Immunotherapy is an emerging approach for untreatable cancers. One promising immunotherapy approach is peptide vaccination, which stimulates tumoricidal killer T cell responses. The fundamental basis for cancer vaccination is immune recognition of peptides exclusively presented on the tumour surface in complex with Human Leukocyte Antigen (HLA) molecules. We have recently shown that a high proportion (20-40%) of peptide-HLA complexes (p-HLA) that present on the cell surface are generated through proteasomal splicing post-transactional modification, which two parts of one or two proteins are excised and then ligated to form a novel peptide(1).

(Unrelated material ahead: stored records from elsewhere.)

(** ** The command line of node *)

(** tools/gyp_node.py on platforms with paths of POSIX: what is added to its arguments, from the directory [node_root] of
    the repository. *)
Definition node_args (sys : system) (node_root : text) (args : list text) : list text :=
  let root := p_normpath (p_join (cwd sys) node_root) in
  let output_dir := p_join root (chars "out") in
  let common_fn := p_join root (chars "common.gypi") in
  let options_fn := p_join root (chars "config.gypi") in
  let args := args ++ [p_join root (chars "node.gyp")]
    ++ (if path_exists sys common_fn then [chars "-I"; common_fn] else [])
    ++ (if path_exists sys options_fn then [chars "-I"; options_fn] else [])
    ++ [chars "--depth=" ++ node_root] in
  args ++ (if chars "ninja" in? args then [] else [chars "--generator-output"; output_dir; chars "-Goutput_dir=" ++ output_dir])
    ++ [chars "-Dcomponent=static_library"; chars "-Dlibrary=static_library"].

(** * Theorems *)

(** ** Values of the environment, the last of equal ones *)

Fixpoint keep_last (l : list text) : list text :=
  match l with [] => [] | x :: l => if x in? l then keep_last l else x :: keep_last l end.

Lemma elem_of_keep_last x l : x ∈ keep_last l ↔ x ∈ l.
Proof. induction l as [|y l IH]; [done|]. cbn [keep_last]. case_bool_decide; set_solver. Qed.

Lemma remove_first_filter x l : NoDup l → remove_first x l = filter (λ y, y ≠ x) l.
Proof.
  induction 1 as [|y l Hy _ IH]; [done|]. cbn [remove_first]. rewrite filter_cons. case_bool_decide as Hx.
  - rewrite decide_False by naive_solver. subst. symmetry. apply list_filter_all. by intros z Hz ->.
  - rewrite decide_True by done. by f_equal.
Qed.

Lemma NoDup_append_once l x : NoDup l → NoDup (append_once l x).
Proof.
  intros Hl. unfold append_once. rewrite remove_first_filter by done. apply NoDup_app.
  split_and!; [by apply NoDup_filter|intros y Hy ->%list_elem_of_singleton; apply list_elem_of_filter in Hy; naive_solver|apply NoDup_singleton].
Qed.

Lemma append_once_keep_last acc l :
  NoDup acc → foldl append_once acc l = filter (λ y, y ∉ l) acc ++ keep_last l.
Proof.
  revert acc. induction l as [|x l IH]; intros acc Hacc; cbn [foldl keep_last].
  - rewrite app_nil_r. symmetry. apply list_filter_all. intros y _. apply not_elem_of_nil.
  - rewrite IH by by apply NoDup_append_once. unfold append_once. rewrite remove_first_filter, filter_app, <- app_assoc by done.
    rewrite list_filter_filter. f_equal.
    + apply list_filter_iff. set_solver.
    + rewrite filter_cons, filter_nil. case_bool_decide; [by rewrite decide_False by tauto|by rewrite decide_True].
Qed.

Lemma keep_last_fmap (f : text → text) l : Inj (=) (=) f → keep_last (f <$> l) = f <$> keep_last l.
Proof.
  intros Hf. induction l as [|x l IH]; [done|]. cbn [fmap list_fmap keep_last]. rewrite IH.
  destruct (decide (x ∈ l)) as [Hx|Hx].
  - rewrite !bool_decide_eq_true_2; [done|done|]. by apply list_elem_of_fmap_2.
  - rewrite !bool_decide_eq_false_2; [done|done|]. by rewrite list_elem_of_fmap_inj.
Qed.

#[export] Instance FormatOpt_inj flag : Inj (=) (=) (FormatOpt flag).
Proof. intros v w. unfold FormatOpt. destruct (lstarts _ flag); intros ?%app_inv_head; by simplify_eq. Qed.

(** ** The flags of one option *)

Lemma dict_set_set {K V} `{EqDecision K} (d : list (K * V)) k v w : dict_set (dict_set d k v) k w = dict_set d k w.
Proof.
  induction d as [|[k' v'] d IH]; cbn [dict_set]; [by rewrite decide_True|].
  destruct (decide (k' = k)) as [->|Hne]; cbn [dict_set]; [by rewrite decide_True|]. rewrite decide_False by done. by f_equal.
Qed.

(** What the option stands for: the values of the command line after those of the environment, made relative. *)
Definition predicate_of `{RealPath} (depth : text) (g : gyp_option) : text → text := if path_type g then FixPath depth else (λ v, v).
Definition given_texts (o : opt) (l : list text) : optval := match l with [] => dflt o | _ => VTexts l end.
Definition effective `{RealPath} (env : list (string * text)) (depth : text) (values : list (string * optval)) (g : gyp_option) : result optval :=
  let value := value_of values (dest (option_of g)) in
  let use_environment := true_of (value_of values "use_environment") in
  match act (option_of g) with
  | Append =>
      from_env ← inherited env (env_name g) use_environment;
      Ok (given_texts (option_of g) (keep_last (predicate_of depth g <$> from_env) ++ (predicate_of depth g <$> texts_of value)))
  | Store =>
      Ok (match text_of value, env_name g with
          | Some v, _ => VText (predicate_of depth g v)
          | None, Some name => match (if use_environment then getenv env name else None) with Some v => VText (predicate_of depth g v) | None => dflt (option_of g) end
          | None, None => dflt (option_of g)
          end)
  | StoreTrue => Ok (if true_of value then VBool true else dflt (option_of g))
  | _ => Ok (dflt (option_of g))
  end.

(** What the options of the table have in common. *)
Definition first_name (g : gyp_option) : text := hd [] (names (option_of g)).
Definition regular (g : gyp_option) : bool :=
  usable_name parser (option_of g) (first_name g)
  && match act (option_of g) with
     | Append => dflt (option_of g) in? [VNone; VTexts []]
     | Store => true
     | StoreTrue => is_long (first_name g)
     | _ => false
     end.

Lemma regeneratable_regular g : g ∈ regeneratable_options → regular g = true.
Proof.
  assert (forallb regular regeneratable_options = true) as H by (vm_compute; reflexivity).
  intros Hg. by apply (proj1 (forallb_forall _ _) H), list_elem_of_In.
Qed.

Lemma process_texts o name pre l rargs largs vals :
  usable_name parser o name = true → act o = Append → (is_long name = false → [] ∉ l) →
  dict_get vals (dest o) = Some (VTexts pre) →
  process_args parser ((argument_of name <$> l) ++ rargs) largs vals
  = process_args parser rargs largs (dict_set vals (dest o) (VTexts (pre ++ l))).
Proof.
  intros Hname Hact. revert pre vals. induction l as [|x l IH]; intros pre vals Hl Hd; cbn [fmap list_fmap app].
  - by rewrite app_nil_r, dict_set_id.
  - rewrite (process_argument _ o) by (unfold takes_value; first [done|rewrite Hact; done|set_solver]).
    unfold take_action. rewrite Hact, Hd. cbn [from_option id mbind result_bind].
    rewrite (IH (pre ++ [x])); [|set_solver|apply dict_get_set_eq]. by rewrite dict_set_set, <- app_assoc.
Qed.

Lemma process_append o name l rargs largs vals :
  usable_name parser o name = true → act o = Append → (is_long name = false → [] ∉ l) →
  dict_get vals (dest o) = Some (dflt o) → dflt o ∈ [VNone; VTexts []] →
  process_args parser ((argument_of name <$> l) ++ rargs) largs vals
  = process_args parser rargs largs (dict_set vals (dest o) (given_texts o l)).
Proof.
  unfold given_texts. intros Hname Hact Hl Hd Hdflt. destruct l as [|x l]; [by rewrite dict_set_id|].
  apply elem_of_cons in Hdflt as [Hdflt|Hdflt%list_elem_of_singleton]; rewrite Hdflt in *.
  - cbn [fmap list_fmap app]. rewrite (process_argument _ o) by (unfold takes_value; first [done|rewrite Hact; done|set_solver]).
    unfold take_action. rewrite Hact, Hd. cbn [from_option id mbind result_bind].
    rewrite (process_texts o name [x]) by (first [done|set_solver|apply dict_get_set_eq]). by rewrite dict_set_set.
  - rewrite (process_texts o name []); done.
Qed.

Lemma FixPath_nonempty `{RealPath} depth path : FixPath depth path ≠ [].
Proof. unfold FixPath. by destruct (FixIfRelativePath path depth). Qed.

(** An option with a short name would take an empty value for none. *)
Definition no_empty_values (env : list (string * text)) (values : list (string * optval)) : Prop :=
  ∀ g, g ∈ regeneratable_options → act (option_of g) = Append → path_type g = false →
  ([] ∉ texts_of (value_of values (dest (option_of g))))
  ∧ ∀ l, inherited env (env_name g) (true_of (value_of values "use_environment")) = Ok l → [] ∉ l.

Lemma text_of_nonempty v t : text_of v = Some t → t ≠ [].
Proof. destruct v as [|[|c s]| |]; intros [=]; by subst. Qed.

Lemma getenv_nonempty env name t : getenv env name = Some t → t ≠ [].
Proof. unfold getenv. destruct (dict_get env name) as [[|c s]|]; intros [=]; by subst. Qed.

Lemma predicate_nonempty `{RealPath} depth g t : t ≠ [] → predicate_of depth g t ≠ [].
Proof. intros Ht. unfold predicate_of. destruct (path_type g); [apply FixPath_nonempty|done]. Qed.

Lemma RegenerateAppendFlag_texts env flag values predicate env_name use flags :
  RegenerateAppendFlag env flag values predicate env_name use = Ok flags →
  ∃ from_env, inherited env env_name use = Ok from_env
    ∧ flags = argument_of flag <$> keep_last (predicate <$> from_env) ++ (predicate <$> values).
Proof.
  unfold RegenerateAppendFlag. intros (from_env&Henv&[= <-])%bind_Ok. exists from_env. split; [done|].
  rewrite (append_once_keep_last []), filter_nil by apply NoDup_nil_2. cbn [app].
  rewrite fmap_app, <- keep_last_fmap, <- !list_fmap_compose by apply FormatOpt_inj. done.
Qed.

Lemma process_regenerated `{RealPath} env depth values g flags rargs largs vals :
  g ∈ regeneratable_options → no_empty_values env values →
  dict_get vals (dest (option_of g)) = Some (dflt (option_of g)) →
  regenerate_option env depth values (true_of (value_of values "use_environment")) g = Ok flags →
  ∃ v, effective env depth values g = Ok v
    ∧ process_args parser (flags ++ rargs) largs vals = process_args parser rargs largs (dict_set vals (dest (option_of g)) v).
Proof.
  intros Hg Hvalues Hd Hrun. apply regeneratable_regular in Hg as Hreg. unfold regular in Hreg.
  apply andb_true_iff in Hreg as [Hname Hact]. unfold regenerate_option, effective in *. fold (first_name g) in Hrun. fold (predicate_of depth g) in Hrun.
  destruct (act (option_of g)) eqn:Ha; try done.
  - apply RegenerateAppendFlag_texts in Hrun as (from_env&Henv&->). rewrite Henv. eexists. split; [done|].
    apply process_append; [done|done| |done|by apply bool_decide_eq_true in Hact].
    intros _. rewrite elem_of_app, elem_of_keep_last, !list_elem_of_fmap. unfold predicate_of. destruct (path_type g) eqn:Hpath.
    + intros [(t&Ht&_)|(t&Ht&_)]; by eapply FixPath_nonempty.
    + destruct (Hvalues g Hg Ha Hpath) as [Hv He]. intros [(t&<-&Ht)|(t&<-&Ht)]; [by eapply He|done].
  - assert (∀ t, t ≠ [] → process_args parser ([FormatOpt (first_name g) (predicate_of depth g t)] ++ rargs) largs vals
      = process_args parser rargs largs (dict_set vals (dest (option_of g)) (VText (predicate_of depth g t)))) as Hone.
    { intros t Ht. cbn [app]. change (FormatOpt ?n ?v) with (argument_of n v).
      rewrite (process_argument _ (option_of g)) by (unfold takes_value; first [done|by rewrite Ha|intros _; by apply predicate_nonempty]).
      unfold take_action. by rewrite Ha. }
    assert (∀ flags, Ok flags = Ok [] → process_args parser (flags ++ rargs) largs vals
      = process_args parser rargs largs (dict_set vals (dest (option_of g)) (dflt (option_of g)))) as Hnone.
    { intros ? [= ->]. by rewrite dict_set_id. }
    eexists. split; [done|]. destruct (text_of _) as [t|] eqn:Ht.
    { injection Hrun as <-. by apply Hone, (text_of_nonempty _ _ Ht). }
    destruct (env_name g) as [name|]; [|by injection Hrun as <-; apply Hnone].
    destruct (if true_of _ then getenv env name else None) as [t|] eqn:Henv; injection Hrun as <-; [|by apply Hnone].
    apply Hone. destruct (true_of _); [by eapply getenv_nonempty|done].
  - injection Hrun as <-. eexists. split; [done|]. destruct (true_of _); [|by rewrite dict_set_id].
    cbn [app]. rewrite (process_flag _ (option_of g)) by (unfold takes_value; first [done|by rewrite Ha]).
    unfold take_action. by rewrite Ha.
Qed.

(** ** All flags *)

Lemma process_table `{RealPath} env depth values table flags rest vals :
  table ⊆ regeneratable_options → NoDup ((λ g, dest (option_of g)) <$> table) → no_empty_values env values →
  (∀ g, g ∈ table → dict_get vals (dest (option_of g)) = Some (dflt (option_of g))) →
  map_result (regenerate_option env depth values (true_of (value_of values "use_environment"))) table = Ok flags →
  ∃ vals', process_args parser (concat flags ++ rest) [] vals = process_args parser rest [] vals'
    ∧ (∀ g, g ∈ table → ∃ v, effective env depth values g = Ok v ∧ dict_get vals' (dest (option_of g)) = Some v)
    ∧ ∀ name, (∀ g, g ∈ table → dest (option_of g) ≠ name) → dict_get vals' name = dict_get vals name.
Proof.
  intros Hsub Hnd Hvalues. revert flags vals. induction table as [|g table IH]; intros flags vals Hd Hrun.
  - injection Hrun as <-. exists vals. split_and!; [done|by intros ? ?%elem_of_nil|done].
  - apply map_result_Ok, Forall2_cons_inv_l in Hrun as (fl&fls&Hfl&Hfls&->). apply map_result_Ok in Hfls.
    rewrite fmap_cons, NoDup_cons in Hnd. destruct Hnd as [Hg Hnd]. cbn [concat]. rewrite <- app_assoc.
    destruct (process_regenerated env depth values g fl (concat fls ++ rest) [] vals) as (v&Hv&->); [set_solver|done|apply Hd; by left|done|].
    assert (∀ g', g' ∈ table → dest (option_of g) ≠ dest (option_of g')) as Hne.
    { intros g' Hg' Heq. apply Hg. rewrite Heq. by apply (list_elem_of_fmap_2 (λ g, dest (option_of g))). }
    destruct (IH ltac:(set_solver) Hnd fls (dict_set vals (dest (option_of g)) v)) as (vals'&Hrun&Hin&Hout); [|done|].
    { intros g' Hg'. rewrite dict_get_set_ne by by apply Hne. apply Hd. by right. }
    exists vals'. split_and!; [done| |].
    + intros g' [->|Hg']%elem_of_cons; [|by apply Hin]. exists v. split; [done|]. rewrite Hout by (intros g' Hg' Heq; by eapply Hne).
      apply dict_get_set_eq.
    + intros name Hname. rewrite Hout by (intros; apply Hname; by right). apply dict_get_set_ne, Hname. by left.
Qed.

Here we studied the contribution of spliced peptides in tumour recognition different cancer cell lines including Melanoma, Diffuse-Intrinsic-Pontine-Glioma, colon-cancer carcinoma and triple-negative breast cancer. We found: First ~10-50% of peptides that derived from cancer antigens (CA) are presenting in spliced form. Second, the majority of CA-spliced peptides are shared between cell lines with the same HLA allomorph but from individual patients(2). Third, some cancer antigens are highly susceptible to splicing as >10 spliced peptides were identified from P-Mel and CDK1. Forth, some of the CA-spliced peptides were shared between distinct cancer types. Fifth, several of CA-spliced peptides were shown to be immunogenic in unrelated patients. Sixth, vaccination of mouse with some of the CA-spliced peptides significantly reduced the size of tumours. Clinical studies for vaccination of melanoma patients with some of the discovered cancer-specific spliced peptides are ongoing.
Understanding the nature and abundance of spliced peptides has high relevance for our understanding of potential novel targets of T cell immunity and will have significant implications for further immunotherapeutic approaches. Current cancer vaccination strategies are based on targeting cancer-associated mutations which are extremely personalised. Our observations show that spliced peptides play a major role in tumour antigen recognition. Splicing hotspot sites on cancer antigens are shared between distinct types of tumours. Therefore spliced peptides generated from these hotspots have potentials to be targeted for universal cancer vaccination.